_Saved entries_
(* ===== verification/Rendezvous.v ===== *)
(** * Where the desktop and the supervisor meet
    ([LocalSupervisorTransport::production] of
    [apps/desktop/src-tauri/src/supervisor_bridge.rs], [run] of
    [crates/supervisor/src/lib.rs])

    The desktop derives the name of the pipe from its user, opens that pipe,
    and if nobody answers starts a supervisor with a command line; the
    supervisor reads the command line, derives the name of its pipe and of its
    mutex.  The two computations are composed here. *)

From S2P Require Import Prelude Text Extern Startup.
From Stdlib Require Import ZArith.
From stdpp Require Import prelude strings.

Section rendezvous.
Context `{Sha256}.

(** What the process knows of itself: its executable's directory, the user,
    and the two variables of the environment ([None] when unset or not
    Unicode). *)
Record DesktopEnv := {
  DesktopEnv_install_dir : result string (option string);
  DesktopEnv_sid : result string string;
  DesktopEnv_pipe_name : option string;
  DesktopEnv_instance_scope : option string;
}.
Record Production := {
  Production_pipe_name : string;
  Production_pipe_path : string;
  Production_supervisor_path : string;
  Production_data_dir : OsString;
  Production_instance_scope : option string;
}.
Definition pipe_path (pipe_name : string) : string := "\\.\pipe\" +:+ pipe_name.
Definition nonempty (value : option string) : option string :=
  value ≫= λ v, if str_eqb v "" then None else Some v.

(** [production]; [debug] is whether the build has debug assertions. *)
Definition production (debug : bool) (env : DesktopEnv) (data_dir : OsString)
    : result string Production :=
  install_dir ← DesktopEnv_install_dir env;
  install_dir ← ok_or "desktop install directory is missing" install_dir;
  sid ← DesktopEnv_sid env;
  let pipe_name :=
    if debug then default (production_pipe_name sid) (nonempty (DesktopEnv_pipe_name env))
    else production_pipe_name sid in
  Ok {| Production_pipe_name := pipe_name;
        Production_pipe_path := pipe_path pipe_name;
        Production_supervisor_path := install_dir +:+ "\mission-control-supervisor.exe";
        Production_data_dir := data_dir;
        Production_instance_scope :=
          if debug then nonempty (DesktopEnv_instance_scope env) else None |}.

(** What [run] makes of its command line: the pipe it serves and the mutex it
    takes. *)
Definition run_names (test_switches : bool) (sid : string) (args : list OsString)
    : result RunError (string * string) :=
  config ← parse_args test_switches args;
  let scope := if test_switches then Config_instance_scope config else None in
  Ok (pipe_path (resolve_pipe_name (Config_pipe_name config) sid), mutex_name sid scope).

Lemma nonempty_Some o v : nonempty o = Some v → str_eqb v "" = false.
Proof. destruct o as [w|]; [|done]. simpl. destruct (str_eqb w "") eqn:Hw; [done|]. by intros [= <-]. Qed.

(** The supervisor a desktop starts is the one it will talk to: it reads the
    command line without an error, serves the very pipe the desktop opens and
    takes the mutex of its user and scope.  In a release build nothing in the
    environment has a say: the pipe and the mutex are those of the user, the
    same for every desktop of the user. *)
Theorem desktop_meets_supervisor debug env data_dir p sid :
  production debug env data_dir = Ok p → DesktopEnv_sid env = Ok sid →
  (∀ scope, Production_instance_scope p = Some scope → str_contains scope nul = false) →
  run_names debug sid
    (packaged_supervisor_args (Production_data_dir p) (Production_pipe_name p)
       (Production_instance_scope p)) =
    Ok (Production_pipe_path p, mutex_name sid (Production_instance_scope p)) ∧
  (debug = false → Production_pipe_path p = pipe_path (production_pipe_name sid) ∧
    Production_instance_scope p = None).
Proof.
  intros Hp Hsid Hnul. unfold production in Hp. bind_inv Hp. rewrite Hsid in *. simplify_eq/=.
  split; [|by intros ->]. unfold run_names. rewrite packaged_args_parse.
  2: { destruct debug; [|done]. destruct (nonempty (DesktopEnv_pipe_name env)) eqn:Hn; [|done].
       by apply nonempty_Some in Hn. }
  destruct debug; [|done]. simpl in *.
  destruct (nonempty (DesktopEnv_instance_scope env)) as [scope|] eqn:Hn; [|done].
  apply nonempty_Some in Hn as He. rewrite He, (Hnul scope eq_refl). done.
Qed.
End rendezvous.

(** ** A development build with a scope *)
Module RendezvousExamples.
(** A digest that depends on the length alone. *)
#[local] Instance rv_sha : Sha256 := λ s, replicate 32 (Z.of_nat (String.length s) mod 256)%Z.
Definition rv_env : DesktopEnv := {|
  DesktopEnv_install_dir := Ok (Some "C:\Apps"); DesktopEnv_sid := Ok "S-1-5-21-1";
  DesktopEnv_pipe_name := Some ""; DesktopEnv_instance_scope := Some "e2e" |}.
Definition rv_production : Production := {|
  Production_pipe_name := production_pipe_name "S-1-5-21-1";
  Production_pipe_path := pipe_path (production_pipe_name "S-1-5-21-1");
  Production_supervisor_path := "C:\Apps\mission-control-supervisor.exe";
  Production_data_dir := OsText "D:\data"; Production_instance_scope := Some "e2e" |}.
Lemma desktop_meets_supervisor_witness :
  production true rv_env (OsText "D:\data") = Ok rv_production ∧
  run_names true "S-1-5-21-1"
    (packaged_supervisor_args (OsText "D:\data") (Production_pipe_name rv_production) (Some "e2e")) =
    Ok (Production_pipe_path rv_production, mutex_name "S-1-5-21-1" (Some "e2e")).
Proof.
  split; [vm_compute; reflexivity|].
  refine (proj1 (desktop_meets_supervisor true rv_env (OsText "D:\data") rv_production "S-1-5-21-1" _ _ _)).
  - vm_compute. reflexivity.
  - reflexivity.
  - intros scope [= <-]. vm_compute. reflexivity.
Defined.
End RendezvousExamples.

_Your task_
Take the entries above and copy out all lines with the string "option".

_Task solution_
  DesktopEnv_install_dir : result string (option string);
  DesktopEnv_pipe_name : option string;
  DesktopEnv_instance_scope : option string;
  Production_instance_scope : option string;
Definition nonempty (value : option string) : option string :=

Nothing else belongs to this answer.